Progressive Cone-Rod Synaptic Dysfunction in Dynamin-1 (DNM1) Related Developmental and Epileptic Encephalopathy: A Distinct Retinal Phenotype in Human.

Dynamin-1 is an essential enzyme involved in the recycling of synaptic vesicles, in particular in the scission of endocytic buds within the pre-synaptic terminal. Heterozygous pathogenic variants in DNM1 result in Developmental and Epileptic Encephalopathy type 31A, where patients exhibit early onset refractory epilepsy, severe-profound intellectual disability and poor visual behaviour. We present data demonstrating that this disorder progressively affects retinal synaptic function which, to our knowledge, is the first report of this phenotype in human.

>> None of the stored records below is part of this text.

(* ===== verification/ShieldedWitnesses.v ===== *)
(** * A small shielded chain

    A concrete currency, configuration and proof, over the real note tree: one
    note is shielded and then spent. The hypotheses of the pool's theorems hold
    of it, which each witness shows by applying its theorem there. *)

From stdpp Require Import base list numbers gmap sets relations.
From S2P Require Import Prelude Crypto NoteRules Layout Verifier VerifierProps Interfaces ZkTree ZkTreeProps Shielded ShieldedPlan ShieldedSettle ShieldedProps ShieldedFees.
#[local] Open Scope Z_scope.

(** A currency that is only its issuance. *)
#[global] Instance toy_currency : Currency Z unit := {|
  total_issuance c := Z.max 0 c;
  burn_from c _ v := if v <=? Z.max 0 c then Ok (Z.max 0 c - v) else Err tt;
  mint_into c _ v := Ok (Z.max 0 c + v);
|}.
#[global] Instance toy_currency_laws : CurrencyLaws Z unit.
Proof.
  constructor; cbn.
  - lia.
  - intros c c' who v Hv. destruct (Z.leb_spec v (Z.max 0 c)); [|done]. intros [= <-]. lia.
  - intros c c' who v Hv [= <-]. lia.
Qed.
#[local] Existing Instance toy_plonky.

Definition toy_cfg : Config QneroPrivateBatchVerifier QneroPublicBatchVerifier := {|
  BlockHashWindow := 100; MinLeafFee := 10; CiphertextBytesPerFeeQuantum := 512;
  FeeBurnRate := 500000; MaxCiphertextBytes := 4096; CiphertextRetentionBlocks := 0;
  MaxOutputsPerBlock := 2048;
  private_batch_verifier := Some {| prv_circuit_data := tt; prv_num_leaves := 1 |};
  public_batch_verifier := Some {| pub_circuit_data := tt; pub_num_inner := 2; pub_num_leaves := 1 |} |}.

Definition toy_sys : System := {|
  sys_block_number := 5;
  sys_block_hash n := if n =? 3 then digest_of_limbs [9; 9; 9; 9] else zero_hash;
  sys_block_author := Some zero_hash |}.

Definition toy_ct : list Z := [0; 1; 0] ++ replicate 1789 6.
Definition toy_output : ShieldedOutput := {| ct_1 := toy_ct; ct_2 := toy_ct |}.
Definition toy_inputs : PrivateBatchPublicInputs Z := {|
  block_hash := [9; 9; 9; 9]; block_number := 3;
  slots := [{| nullifiers := ([1; 1; 1; 1], [2; 2; 2; 2]); commitments := ([3; 3; 3; 3], [4; 4; 4; 4]);
               fee := 20; Verifier.ct_digest := limbs (NoteRules.ct_digest [toy_ct; toy_ct]) |}] |}.
Definition toy_proof_bytes : list Z := private_batch_felts toy_inputs.
Definition toy_bundle : SettlementBundle := from_private_batch toy_inputs.
Definition toy_submit : Call := submit_private_batch toy_proof_bytes [toy_output].

Abbreviation ToyPool := (Pool TreeState Z).
Definition toy_pool0 : ToyPool := genesis_pool genesis_tree 100000000000000.
Definition toy_inner : Hash256 := digest_of_limbs [7; 7; 7; 7].
Definition toy_shield : Call := shield (1000 * POOL_STEP) toy_inner [].
(** A note of 1000 steps is shielded, then the bundle is settled. *)
Definition toy_pool1 : ToyPool :=
  dispatch (E := TreeError) (D := unit) toy_cfg toy_sys toy_pool0 (OriginSigned zero_hash) toy_shield.
Definition toy_pool2 : ToyPool :=
  dispatch (E := TreeError) (D := unit) toy_cfg toy_sys toy_pool1 OriginNone toy_submit.

Lemma toy_valid_config : valid_config toy_cfg.
Proof. constructor; [split; done|split; done|split; done]. Qed.

Abbreviation toy_history := (rtc (pool_step (T := TreeState) (E := TreeError) (C := Z) (D := unit) (F := Z) toy_cfg)).

Lemma toy_history1 : toy_history (toy_sys, toy_pool0) (toy_sys, toy_pool1).
Proof. apply rtc_once, step_dispatch. Qed.
Lemma toy_history2 : toy_history (toy_sys, toy_pool0) (toy_sys, toy_pool2).
Proof. eapply rtc_r; [apply toy_history1|apply step_dispatch]. Qed.

Lemma toy_pool1_inv : pool_inv toy_cfg toy_sys toy_pool1.
Proof.
  eapply (history_inv (E := TreeError) (D := unit) (F := Z));
    [apply toy_valid_config|apply genesis_inv|apply toy_history1].
Qed.

Lemma toy_bundle_wf : bundle_wf toy_bundle.
Proof. apply (from_private_wf toy_inputs 1). repeat constructor. Qed.

Lemma toy_settles :
  settle (E := TreeError) (D := unit) toy_cfg toy_sys toy_pool1 toy_bundle [toy_output] = Ok toy_pool2.
Proof. vm_compute. reflexivity. Qed.

Definition toy_plan : PlannedSettlement := {|
  pl_fee_steps := 20; pl_slots := 1; pl_skipped_slots := 0; pl_carried_bytes := 3584; pl_settles := [true] |}.
Lemma toy_checks : check_settlement toy_cfg toy_sys toy_pool1 toy_bundle [toy_output] = Ok toy_plan.
Proof. vm_compute. reflexivity. Qed.

(** ** Witnesses *)
Lemma no_double_spend_witness :
  length (event_nulls (events toy_pool2)) = 2%nat ∧ NoDup (event_nulls (events toy_pool2)) ∧
  (∀ n, n ∈ UsedNullifiers toy_pool2 ↔ n ∈ event_nulls (events toy_pool2)) ∧
  zero_hash ∉ UsedNullifiers toy_pool2.
Proof.
  split; [by vm_compute|].
  refine (no_double_spend (E := TreeError) (D := unit) (F := Z) toy_cfg toy_sys genesis_tree 100000000000000 toy_sys toy_pool2 _ _ _);
    [apply toy_valid_config|apply genesis_inv|apply toy_history2].
Defined.

Lemma checked_settlement_succeeds_witness :
  ∃ s', settle (E := TreeError) (D := unit) toy_cfg toy_sys toy_pool1 toy_bundle [toy_output] = Ok s'.
Proof.
  exact (checked_settlement_succeeds (E := TreeError) (D := unit) toy_cfg toy_sys toy_pool1 toy_bundle
           [toy_output] toy_plan toy_valid_config toy_pool1_inv toy_bundle_wf toy_checks).
Defined.

Lemma settlement_writes_exactly_the_plan_witness :
  ∃ p, plan_settlement toy_cfg toy_sys toy_pool1 toy_bundle [toy_output] = Ok p ∧
    settled_effect (E := TreeError) toy_sys toy_pool1 (plan_slots toy_bundle p) toy_pool2.
Proof.
  edestruct (settlement_writes_exactly_the_plan (E := TreeError) (D := unit) toy_cfg toy_sys toy_pool1
    toy_bundle [toy_output] toy_pool2 toy_valid_config toy_pool1_inv toy_bundle_wf toy_settles)
    as (p & Hp & He & _). exists p. exact (conj Hp He).
Defined.

Lemma admitted_settlements_dispatch_witness :
  ∃ s', call_body (E := TreeError) (D := unit) toy_cfg toy_sys toy_pool1 OriginNone toy_submit = Ok s'.
Proof.
  edestruct (admitted_settlements_dispatch (E := TreeError) (D := unit) toy_cfg toy_sys toy_pool1 toy_submit
    toy_valid_config toy_pool1_inv eq_refl) as [Hadm Hdis].
  apply Hdis. eapply Hadm. vm_compute. reflexivity.
Defined.

Lemma settlement_burns_exactly_witness :
  ∃ p, plan_settlement toy_cfg toy_sys toy_pool1 toy_bundle [toy_output] = Ok p ∧
    PoolValue toy_pool2 = PoolValue toy_pool1 - pl_fee_steps p * POOL_STEP ∧
    total_value (D := unit) toy_pool2 = total_value (D := unit) toy_pool1 - burn_steps toy_cfg (pl_fee_steps p) * POOL_STEP.
Proof.
  edestruct (settlement_burns_exactly (E := TreeError) (D := unit) toy_cfg toy_sys toy_pool1
    toy_bundle [toy_output] toy_pool2 toy_valid_config toy_pool1_inv toy_bundle_wf)
    as (p & Hp & _ & H1 & H2 & _); [vm_compute; discriminate|exact toy_settles|].
  exists p. exact (conj Hp (conj H1 H2)).
Defined.

Lemma calls_never_create_value_witness :
  total_value (D := unit) toy_pool2 ≤ total_value (D := unit) toy_pool1 ∧
  total_value (D := unit) toy_pool1 - total_value (D := unit) toy_pool2 = 10 * POOL_STEP.
Proof.
  split; [|by vm_compute].
  exact (calls_never_create_value (E := TreeError) (D := unit) toy_cfg toy_sys toy_pool1 OriginNone toy_submit
           toy_valid_config toy_pool1_inv).
Defined.

Lemma replayed_bundle_is_refused_witness :
  ∃ e, plan_settlement toy_cfg toy_sys toy_pool2 toy_bundle [toy_output] = Err e.
Proof.
  exact (replayed_bundle_is_refused (E := TreeError) (D := unit) toy_cfg toy_sys toy_pool1 toy_bundle
           [toy_output] [toy_output] toy_pool2 toy_valid_config toy_pool1_inv toy_bundle_wf toy_settles).
Defined.

Lemma payload_is_bound_witness :
  bytes_collide [ct_preimage [ct_1 toy_output; ct_2 toy_output]; ct_preimage [ct_1 toy_output; ct_2 toy_output]] ∨ toy_output = toy_output.
Proof.
  refine (payload_is_bound (E := TreeError) toy_cfg toy_sys toy_sys toy_pool1 toy_pool1 toy_bundle
    [toy_output] [toy_output] toy_plan toy_plan 0 _ toy_output toy_output toy_checks toy_checks _ _ _ _ _);
    [|reflexivity..].
  vm_compute. reflexivity.
Defined.

Lemma submission_pays_its_floor_witness :
  len (real_slots toy_bundle) * MinLeafFee toy_cfg
    + div_ceil (carried_bytes [toy_output]) (bytes_per_fee_quantum toy_cfg) ≤ 20.
Proof.
  refine (proj1 (proj2 (submission_pays_its_floor (E := TreeError) toy_cfg toy_sys toy_pool1 toy_bundle
    [toy_output] toy_plan _))). vm_compute. reflexivity.
Defined.

Lemma toy_unobstructed : unobstructed toy_cfg toy_sys toy_pool1 toy_bundle.
Proof.
  split_and!.
  - intros n _. vm_compute. by intros ?.
  - apply (bool_decide_unpack _). vm_compute. done.
  - intros seg Hin. apply list_elem_of_singleton in Hin as ->. by vm_compute.
Qed.

Lemma honest_submission_never_underpaid_witness :
  plan_settlement toy_cfg toy_sys toy_pool1 toy_bundle [toy_output] ≠ Err PayloadUnderpaid.
Proof.
  exact (honest_submission_never_underpaid (E := TreeError) toy_cfg toy_sys toy_pool1 toy_bundle [toy_output]
           toy_valid_config toy_unobstructed).
Defined.

Lemma output_budget_holds_witness :
  ∃ p, plan_settlement toy_cfg toy_sys toy_pool1 toy_bundle [toy_output] = Ok p ∧
    outputs_written_this_block toy_sys toy_pool2 = outputs_written_this_block toy_sys toy_pool1 + 2 * pl_slots p ∧
    outputs_written_this_block toy_sys toy_pool2 ≤ MaxOutputsPerBlock toy_cfg.
Proof.
  exact (output_budget_holds (E := TreeError) (D := unit) toy_cfg toy_sys toy_pool1 toy_bundle [toy_output]
           toy_pool2 toy_valid_config toy_pool1_inv toy_bundle_wf toy_settles).
Defined.

Lemma toy_pool0_inv : pool_inv toy_cfg toy_sys toy_pool0.
Proof. apply genesis_pool_inv; [apply toy_valid_config|apply genesis_inv]. Qed.

Lemma shield_mints_exactly_its_value_witness :
  ∃ steps cm, 1000 * POOL_STEP = steps * POOL_STEP ∧ 0 < steps ≤ MAX_VALUE ∧
    commitment toy_inner steps = Some cm ∧ Leaves (ZkTreeState toy_pool1) !! 0 = Some cm ∧
    burn_from (CurrencyState toy_pool0) zero_hash (1000 * POOL_STEP) = Ok (CurrencyState toy_pool1) ∧
    PoolValue toy_pool1 = PoolValue toy_pool0 + 1000 * POOL_STEP ∧
    UsedNullifiers toy_pool1 = UsedNullifiers toy_pool0.
Proof.
  refine (shield_mints_exactly_its_value (E := TreeError) (D := unit) toy_cfg toy_sys toy_pool0 zero_hash
    (1000 * POOL_STEP) toy_inner [] toy_pool1 toy_pool0_inv _ _); [vm_compute; discriminate|].
  vm_compute. reflexivity.
Defined.

(** The author's address is set and a reward of three and a half steps is
    deposited. *)
Definition toy_pool3 : ToyPool :=
  dispatch (E := TreeError) (D := unit) toy_cfg toy_sys toy_pool2 OriginNone (coinbase toy_inner []).
Definition toy_pool4 : ToyPool := (mint_coinbase (E := TreeError) toy_sys toy_pool3 35000000000).1.

Lemma coinbase_note_is_exact_witness :
  minted_note (E := TreeError) toy_sys toy_pool3 35000000000 toy_pool4 ∧ PendingCoinbaseFee toy_pool4 = 5000000000.
Proof.
  split; [|by vm_compute].
  refine (proj1 (coinbase_note_is_exact (E := TreeError) toy_sys toy_pool3 35000000000 toy_pool4 (Ok tt) _ _ _ _ _ _)).
  - eapply (history_inv (E := TreeError) (D := unit) (F := Z));
      [apply toy_valid_config|apply genesis_inv|eapply rtc_r; [apply toy_history2|apply step_dispatch]].
  - vm_compute; discriminate.
  - vm_compute; discriminate.
  - vm_compute; discriminate.
  - vm_compute; discriminate.
  - vm_compute; reflexivity.
Defined.

(** The same spends under another anchor and another fee. *)
Definition toy_bundle' : SettlementBundle := {| segments := (λ sg,
  {| sg_block_hash := zero_hash; sg_block_number := 4;
     sg_slots := (λ sl, {| rs_nullifiers := ((rs_nullifiers sl).2, (rs_nullifiers sl).1);
        rs_commitments := rs_commitments sl; rs_fee := 99; rs_ct_digest := zero_hash |}) <$> sg_slots sg |})
  <$> segments toy_bundle |}.

Lemma tag_identifies_the_spends_witness :
  tag_preimage toy_bundle = tag_preimage toy_bundle' ∧ Forall2 same_spends (segments toy_bundle) (segments toy_bundle').
Proof.
  split; [by vm_compute|].
  refine (proj1 (tag_identifies_the_spends toy_bundle toy_bundle' _ _) _); [| |by vm_compute].
  - split; [by vm_compute|]. constructor; [|constructor]. split; [by vm_compute|].
    by repeat constructor.
  - split; [by vm_compute|]. constructor; [|constructor]. split; [by vm_compute|].
    by repeat constructor.
Defined.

Clinical notes of the proband were reviewed incorporating ophthalmic phenotyping (imaging, electroretinography (ERG), pattern visual evoked potentials (PVEPs) and visual symptoms). Genetic testing was performed using trio whole genome sequencing. Genetic testing confirmed a de-novo pathogenic variant in DNM1, a recurrent heterozygous missense variant, c.709C > T;p.(Arg237Trp). Serial ERG testing at 1, 3, 9 and 12 years old indicated a progressive inner retinal dysfunction affecting both rod and cone synaptic pathways mirroring the abnormalities in the mouse model of dnm1, with normal retinal structure. DNM1 affects retinal synaptic recycling and endocytosis and our findings show likely usefulness of ERG testing in affected individuals. Further work is needed to expand our understanding of how different DNM1 variants affect retinal function.